Has America come full circle with the Dakota pipeline issue? Once upon a time white people from across the big waters came to this land and through guile and outright chicanery were able to take it away from the indigenous people. What we now call Native Americans were placed on reservations. Today, white people in corporate America are once again encroaching upon Native American territory.

Most people by now know that the Standing Rock Sioux tribe is opposing the 1,200-mile Dakota Access Pipeline that is being built on their land in North Dakota. Not only will this impact a section of a sacred burial ground, but it stands to create a serious environmental problem.

It is being built by the Texas-based Energy Transfer Partners, and is slated to pass under the Missouri River, the primary source of drinking water for the Standing Rock Sioux. Of course, proponents say that their project is safe and that the water would not be compromised, but that is extremely questionable, since the Pipeline and Hazardous Materials Safety Administration (PHMSA) has reported more than 3,300 incidents of leaks and ruptures at oil and gas pipelines since 2010.

The Standing Rock Sioux and other protesters have at least two giant problems related to trust in this regard. One is that oil pipelines do leak, and the other is that, once again, Native Americans are being asked to trust untrustworthy interlopers. They probably remember the time in the early years when smallpox-laden blankets were given to unsuspecting natives.

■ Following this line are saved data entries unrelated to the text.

(* ===== verification/ThpoolClient.v ===== *)
(** * A single client of the thread pool

    What thpool_wait does to the abstract pool of [ThpoolSpec] when one thread is the only
    client, as in the programs of the repository: behind it the pool is empty. *)

From Stdlib Require Import ZifyBool.
From S2P Require Import Prelude CInt TransSys JobQueue Thpool ThpoolInv ThpoolSafe ThpoolJobs ThpoolWait ThpoolProps ThpoolSpec.

Open Scope Z_scope.

(** No step makes a client of a worker or the other way round. *)
Lemma exec_client c p p' g g' e : exec c p g = Next (p', g', e) → is_client p' = is_client p.
Proof. intros He. destruct p; try discriminate He; by run_exec He. Qed.

Lemma sole_client n s : pool_reachable n 0 s → cnt is_client s = 1.
Proof.
  apply (invariant_reachable _ _ (λ s, cnt is_client s = 1)).
  - intros s0 ->. unfold cnt. by rewrite count_sys0.
  - intros l s1 s2 _ IH Hs%step_stepped. unfold cnt in *.
    destruct Hs as [c p p' g e _ He _ Hc _|v _ Hc _]; rewrite Hc by done; [|done].
    apply exec_client in He. rewrite He, IH. cbn. lia.
Qed.

(** Only jobqueue_push submits. *)
Lemma exec_submits c p p' g g' e :
  exec c p g = Next (p', g', e) → is_body p = false → submitted g' = submitted g.
Proof. intros He. destruct p; try discriminate He; run_exec He; by intros. Qed.

(** While the client is not in jobqueue_push, nobody is. *)
Lemma quiet_step n i t l s s' :
  pool_reachable n 0 s → thr s !! i = Some t → is_client (at_pc t) = true → is_body (at_pc t) = false →
  step l s = Next s' → submitted (glb s') = submitted (glb s).
Proof.
  intros Hr Ht Hc Hb Hs%step_stepped. pose proof (sole_client n s Hr) as Hone.
  destruct Hs as [c p p' g e (j & u & Hu & Hp) He Hg _ _|v Hg _ _]; rewrite Hg; [|done].
  transitivity (submitted g); [by destruct e|]. eapply exec_submits; [done|]. destruct (is_body p) eqn:Hbp; [|done]. exfalso.
  set (f := λ q, Z.b2z (is_client q) - Z.b2z (is_body q)).
  assert (Hf : ∀ q, 0 <= f q) by (unfold f; intros []; cbn; lia).
  pose proof (count_ge f s i t Hf Ht) as H1. unfold f in H1 at 1. rewrite Hc, Hb in H1. cbn in H1.
  pose proof (count_ge (λ q, Z.b2z (is_body q)) s j u (λ q, b2z_nonneg is_body q) Hu) as H2.
  cbn beta in H2. rewrite Hp, Hbp in H2. cbn in H2.
  pose proof (count_plus (λ q, Z.b2z (is_client q)) f (λ q, Z.b2z (is_body q)) s ltac:(intros q; unfold f; lia)) as H3.
  unfold cnt in Hone. lia.
Qed.

Lemma wait_at_quiet k g p : wait_at k g p → is_client p = true ∧ is_body p = false.
Proof. by destruct p. Qed.

(** Nothing is submitted while the client is in thpool_wait. *)
Lemma wait_quiet n k i ls s s' t :
  pool_reachable n 0 s → run step ls s = Next s' → Forall (λ l, ∀ o w, l ≠ Thr i (Call o) w) ls →
  thr s !! i = Some t → wait_at k (glb s) (at_pc t) → submitted (glb s') = submitted (glb s).
Proof.
  revert s t. induction ls as [|l ls IH]; intros s t Hr Hrun Hls Ht Hw; [by injection Hrun as ->|].
  rewrite run_cons in Hrun. destruct (step l s) as [s1| |] eqn:Hl; [|done..]. apply Forall_cons in Hls as [Hl1 Hls].
  assert (Hr1 : pool_reachable n 0 s1) by by eapply reachable_step.
  destruct (wait_at_run n 0 k i [l] s s1 t Hr) as (t1 & Ht1 & Hw1); try done.
  { by rewrite run_cons, Hl. }
  { left. by apply (sole_client n). }
  { by constructor. }
  rewrite (IH s1 t1 Hr1 Hrun Hls Ht1 Hw1). destruct (wait_at_quiet _ _ _ Hw). by eapply quiet_step.
Qed.

Lemma step_call_wait i t w s s' :
  thr s !! i = Some t → step (Thr i (Call OpWait) w) s = Next s' → is_ready (at_pc t) = true →
  submitted (glb s') = submitted (glb s) ∧
  ∃ t', thr s' !! i = Some t' ∧ wait_at (length (submitted (glb s))) (glb s') (at_pc t').
Proof.
  intros Ht Hs H0. cbn in Hs. rewrite Ht in Hs. unfold step_thread in Hs. destruct (held t); [done|].
  destruct (at_pc t); try done. cbn in Hs. destruct (ready (glb s)); [|done]. cbn in Hs. simplify_eq. cbn [thr glb].
  rewrite list_lookup_insert_eq by by eapply lookup_lt_Some. split; [done|]. by eexists.
Qed.

(** C10: thpool_wait refines waiting for an empty pool: when the only client calls thpool_wait,
    then in every run in which it makes no further call and comes back, the abstract pool is
    empty behind the call: no job waits, no worker has one, and the jobs done are exactly those
    that were submitted before the call. *)
Theorem thpool_wait_empties n i w ls s s1 s2 t0 t2 :
  pool_reachable n 0 s → thr s !! i = Some t0 → is_ready (at_pc t0) = true →
  step (Thr i (Call OpWait) w) s = Next s1 → run step ls s1 = Next s2 →
  Forall (λ l, ∀ o w, l ≠ Thr i (Call o) w) ls →
  thr s2 !! i = Some t2 → is_ready (at_pc t2) = true →
  ∃ p, abs s2 p ∧ all_done p = true ∧ completed p ≡ₚ submitted (glb s).
Proof.
  intros Hr Ht H0 Hs Hrun Hls Ht2 Hback.
  destruct (step_call_wait i t0 w s s1 Ht Hs H0) as (Hsub & t1 & Ht1 & Hw1).
  assert (Hr1 : pool_reachable n 0 s1) by by eapply reachable_step.
  assert (Hr2 : pool_reachable n 0 s2) by by eapply run_reachable.
  pose proof (sole_client n s2 Hr2) as Hone. assert (Hcalm : calm s2) by by left.
  assert (Hse : serving s2).
  { split; [done|]. pose proof (p_ready _ (parts_hold s2)). pose proof (p_past _ (parts_hold s2)).
    pose proof (cnt_nonneg past_loops s2).
    pose proof (count_ge (λ q, Z.b2z (is_ready q)) s2 i t2 (λ q, b2z_nonneg is_ready q) Ht2) as H3.
    cbn beta in H3. rewrite Hback in H3. cbn in H3. unfold cnt in *. lia. }
  pose proof (wait_quiet n _ i ls s1 s2 t1 Hr1 Hrun Hls Ht1 Hw1) as Hsub2. rewrite Hsub in Hsub2.
  destruct (wait_at_run n 0 _ i ls s1 s2 t1 Hr1 Hrun Hcalm Hls Ht1 Hw1) as (t & Ht' & Hw).
  assert (t2 = t) as -> by congruence. destruct (at_pc t); try done. destruct Hw as [Hk [rest Hf]].
  rewrite <- Hsub2, take_ge in Hf by done.
  destruct (abs_exists n 0 s2 Hr2 Hse) as [p Hp]. exists p. split; [done|].
  destruct (abs_history n 0 s2 p Hr2 Hse Hp) as [Hh1 Hh2]. destruct Hp as (_ & _ & _ & _ & Hco).
  apply Permutation_length in Hf as Hl1. apply Permutation_length in Hh2 as Hl2. rewrite Hh1 in Hl1. rewrite !length_app in *.
  assert (length (queue p) = 0 ∧ length (in_hand p) = 0 ∧ length rest = 0)%nat as (Hq & Hi & Hre) by lia.
  apply nil_length_inv in Hq, Hi, Hre. unfold all_done. rewrite Hq, Hi. split; [done|]. by rewrite Hco, Hf, Hre, app_nil_r, Hsub2.
Qed.

(** One worker, two jobs, and the wait for them. *)
Lemma thpool_wait_empties_witness :
  let s := state_after (boot ++ ThpoolProps.submit 1 (Some 1%nat) ++ ThpoolProps.submit 2 None) in
  let ls := steps 0 2 ++ steps 1 17 ++ [Thr 1 Go (Some 0%nat)] ++ steps 1 18 ++ steps 0 4 in
  let s1 := match step (Thr 0 (Call OpWait) None) s with Next s' => s' | _ => s end in
  let s2 := match run step ls s1 with Next s' => s' | _ => s1 end in
  length (submitted (glb s)) = 2%nat ∧ ∃ p, abs s2 p ∧ all_done p = true ∧ completed p ≡ₚ submitted (glb s).
Proof.
  intros s ls s1 s2. split; [vm_compute; reflexivity|].
  refine (thpool_wait_empties 1 0 None ls s s1 s2 (mk_thread (C_ready 0) false false) (mk_thread (C_ready 0) false false) _ _ _ _ _ _ _ _);
    [apply state_after_reachable | vm_compute; reflexivity | reflexivity | vm_compute; reflexivity
    | vm_compute; reflexivity | repeat (constructor; [by intros|]); constructor
    | vm_compute; reflexivity | reflexivity].
Defined.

A lot of other groups are joining in the protests. President Barack Obama was called to intervene several months ago, and he was able to get a temporary cessation, but today building of the pipeline continues.

A very disturbing aspect of the current situation is the violence that the United States government is meting out to protesters. They have been beaten and jailed, attacked with water cannons in cold weather, and some protesters are saying that the government has resorted to using crop dusters to spray poisons on them. This is a very grave atrocity occurring right under our noses, and is a situation that is making America look like a villain that is attacking its own people.

The pipeline issue highlights the tone of the country in which big moneyed white imperialists believe they have the right to do whatever they choose to do to others because to them, money trumps everything.

On another note, this issue couldn’t have cropped up at a more crucial time in American race relations. Incidents of racial animosity are growing at an alarming rate, possibly because of a “whitelash” against the outgoing Black president as well as others being emboldened by the assumption of power of the new president elect, who they think is a supporter of their cause.

It remains to be seen what will happen, especially since Donald Trump stands to gain if the pipeline is built. He has a distinct financial stake in what’s happening; it is reported that he holds hundreds of thousands of dollars in stock with the company that is heading the pipeline project, and that the CEO donated at least $103,000 to his campaign. This is just another wrinkle in the brand new territory of a presidency that has the great potential for huge conflicts of interest in a tangled financial morass.

The bottom line is that the Standing Rock Dakota Pipeline issue is one that ALL Americans should pay close attention to because it poses a serious environmental challenge connected with fracking, a highly volatile strategy for extracting oil that many feel could cause earthquakes; and it threatens the water utilized by people in the region.

But one of the greatest issues of all, however, is the lack of respect that is being shown to people on land that they own! Because of this, all Black and Brown people, as well as others who have been traditionally disenfranchised by these tactics, should lend support to the protesters, either in person or through encouraging legislators to oppose the pipeline. Today they mistreat others, tomorrow they will come for you. Take heed. A luta continua.